本開示の製造方法によれば、工程(I)において、前駆体溶液中の酢酸濃度を0.5質量%〜6質量%の範囲とすることで、前駆体溶液の経時安定性が良好となる。具体的には、前駆体溶液の粘度が、工程(II)において溶媒中に滴下し易い範囲に維持され、且つ、一旦調製した前駆体溶液を経時した場合も、所望されない粘度の上昇及び不溶物の析出が抑制される。従って、工程(I)で得た前駆体溶液を用いて、近赤外線領域に良好な吸収を有するITO粒子を効率よく安定的に製造することができる。
本開示の製造方法に係る作用効果は明かではないが、下記のように推測している。
工程(I)において、カルボン酸金属塩含む前駆体溶液を調製する際には、炭素数6〜20のカルボン酸を含む溶媒中で、加熱条件下、例えば、カルボン酸としてオレイン酸を用いた場合を挙げれば、オレイン酸を含む溶媒中で、酢酸インジウム及び酢酸スズを溶解する。酢酸インジウム及び酢酸スズを溶解することにより、それぞれオレイン酸インジウム及びオレイン酸スズが生成される。酢酸インジウム及び酢酸スズから分離した酢酸は、通常、系外に除去するか、又は、溶媒中に戻すことが行われている。
本発明者らの検討では、系中に残存する酢酸量が6質量%を超えると、系の温度低下に伴い、系中に析出物が生成し、反応液が白濁する現象が生じる場合があることが判明した。系中に析出物が生成する現象は、溶解したインジウム又はスズに酢酸が再配位することを示唆すると考えられる。また、析出したインジウム又はスズはコロイド状の微細な粒子となり、加熱しても再溶解はされなかった。析出したコロイド状の粒子を含む前駆体溶液をITO粒子の生成反応に用いると、前駆体溶液の特性が安定せず、生成されるITO粒子に欠陥が生じやすくなり、得られたITO粒子のプラズモン共鳴ピークがばらつく傾向がある。
一方、酢酸を完全に系外に除去することは、上記所望されない副反応の抑制には有効であると考えられていた。しかし、反応液中における酢酸の含有量を0.5質量%未満とし場合、さらに、酢酸を反応液系中から完全に除去した場合には、経時により前駆体溶液の粘度の大幅な上昇が生じること、及び、粘度が上昇した前駆体溶液は、引き続き行われるITO粒子生成反応に供する際に、滴下が困難となることが判明した。
前駆体溶液中に、適切な量の酢酸を含むことにより、生成されたオレイン酸インジウム及びオレイン酸スズの安定性が向上し、前駆体溶液の所望されない粘度の上昇及び析出物の生成が抑制され、経時安定性が良好な前駆体溶液が得られると推定される。

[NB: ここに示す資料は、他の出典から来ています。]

(** [fetch_q_get_cmds] with nothing ready: a read is pending, there is no entry, or the entry's read is issued. *)
Lemma fetch_first_eq q :
  let e := prefetch_q q (prefetch_q_rd_ptr q) in
  let q1 := set_stall (stall_of e) q in
  stall_state q <> STALLED -> cmd_ptr q = fence q ->
  (pending_read_size q <> 0 -> fetch_first a header q = (q1, Ok AtBarrier)) /\
  (pending_read_size q = 0 -> entry_size e = 0 -> fetch_first a header q = (q1, Ok AtPoll)) /\
  (pending_read_size q = 0 -> entry_size e <> 0 -> forall q2 v, read_from_pcie a header (entry_size e) q1 = (q2, Ok v) -> v <> 0 ->
    fetch_first a header q = (set_pending v q2, Ok (if bool_decide (stall_state q2 = STALL_NEXT) then AtStall else AtBarrier))).
Proof.
  intros e q1 Hrun Hcmd. unfold fetch_first, mbind, M_bind, get. rewrite bool_decide_eq_false_2 by done.
  rewrite (proj2 (Z.ltb_ge (fence q) (cmd_ptr q))) by lia. cbn [when mret M_ret].
  rewrite (bool_decide_eq_false_2 (cmd_ptr q <> fence q)) by (intros []; done). fold e. unfold modify. fold q1.
  split; [|split].
  - intros Hp. rewrite (proj2 (Z.eqb_neq (pending_read_size q) 0)) by done. rewrite andb_false_r. cbn.
    by rewrite (proj2 (Z.eqb_neq (pending_read_size q) 0)) by done.
  - intros Hp He. rewrite He. cbn. by rewrite Hp.
  - intros Hp He q2 v Hr Hv. rewrite Hp, (proj2 (Z.eqb_neq (entry_size e) 0)) by done. cbn [negb andb Z.eqb when].
    rewrite Hr. cbn. rewrite (proj2 (Z.eqb_neq v 0)) by done. cbn. rewrite andb_true_r. by case_bool_decide.
Qed.

Lemma stall_of_fetch n st : 0 <= n < 2 ^ 19 -> n mod 16 = 0 -> stall_of (fetch_entry n st) = if st then STALL_NEXT else NOT_STALLED.
Proof. intros Hn Hm. unfold stall_of. by rewrite entry_stalls_fetch. Qed.

Lemma stall_of_running e : stall_of e <> STALLED.
Proof. unfold stall_of. by case_match. Qed.

(** The state after a read issued with nothing ready. *)
Lemma first_read_inv q cs n l gs c f :
  kernel_inv q AtPoll cs n l l gs [] -> Forall sized cs -> (l < n)%nat -> cs !! l = Some c ->
  (f = fence q \/ f = cmddat_q_base_ a) -> f <= fence q -> f + (size_of c + header) <= cmddat_q_end a ->
  kernel_inv (set_pending (size_of c + header) (read_issued (set_stall (if c.2 then STALL_NEXT else NOT_STALLED) q) cs l c header f))
    (if c.2 then AtStall else AtBarrier) cs n (S l) l gs [].
Proof.
  intros [Hq Hf Hl Hrel Hpk (Hrun & _ & Hcmd & (_ & Hin & Hp))] Hcs Hlt Hc Hf' Hle Hfit.
  set (q1 := set_stall _ q). set (q' := set_pending _ _).
  assert (Hq1 : queue_inv dc a q1 cs n l) by (by eapply queue_same).
  assert (Hq' : queue_inv dc a q' cs n (S l)) by (by eapply queue_same; [apply (read_issued_queue q1 cs n l c header f)|..]).
  assert (Hfl : flight a q' cs (S l) l header c.2).
  { split; [done|]. exists c. cbn. by rewrite Hin. }
  assert (Hnone : none_ready q') by (unfold none_ready; cbn; lia).
  constructor; try done; [cbn; destruct Hf'; subst; lia| |by destruct c.2].
  cbn [point_inv]. destruct c.2 eqn:Est; (split; [done|]).
  - by left.
  - done.
Qed.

オレイン酸インジウム及びオレイン酸スズを安定に含み、粘度安定性が良好な前駆体溶液を用いることで、引き続き行われるITO粒子の生成において、前駆体溶液の滴下を安定に行うことができ、得られたITO粒子は均一で、物性が良好な粒子になると考えている。
本開示の製造方法によれば、前駆体溶液の均一性及び安定性が良好であり、予め前駆体溶液を調製し、経時後に得られた前駆体溶液を用いてITO粒子生成反応を行う場合、滴下性が良好となる。滴下性が良好であることは、前駆体溶液の滴下速度をより向上させる際に、特に有効である。従って、本開示の製造方法によれば、安定且つ効率的にITO粒子を製造しうる。
さらに、本開示の製造方法により得られるITO粒子は、所望されない欠陥の発生が抑制され、近赤外線領域に良好な吸収を有することから、回折格子レンズなどに適用することで、低アッベ数が実現する。よって、本開示の製造方法により得られるITO粒子は、回折格子レンズに適用した場合、回折格子高さを低くすることが可能となるために、フレアが減少するという効果を得ることができる。さらに、近赤外線領域におけるフィルタ用途にも有用であると考えられる。
なお、本開示は上記推定機構には制限されない。
以下、本開示の製造方法について工程順に説明する。
〔工程(I)〕
工程(I)は、酢酸インジウム及び酢酸スズを、炭素数6〜20のカルボン酸を含む溶媒中で加熱して、インジウム及びスズを含む前駆体溶液を得る工程である。工程(I)においては、前駆体溶液中の酢酸濃度が0.5質量%〜6質量%の範囲に制御される。
(酢酸インジウム及び酢酸スズ)
前駆体溶液の調製に用いるインジウム原料及びスズ原料としては、酢酸インジウム及び酢酸スズが用いられる。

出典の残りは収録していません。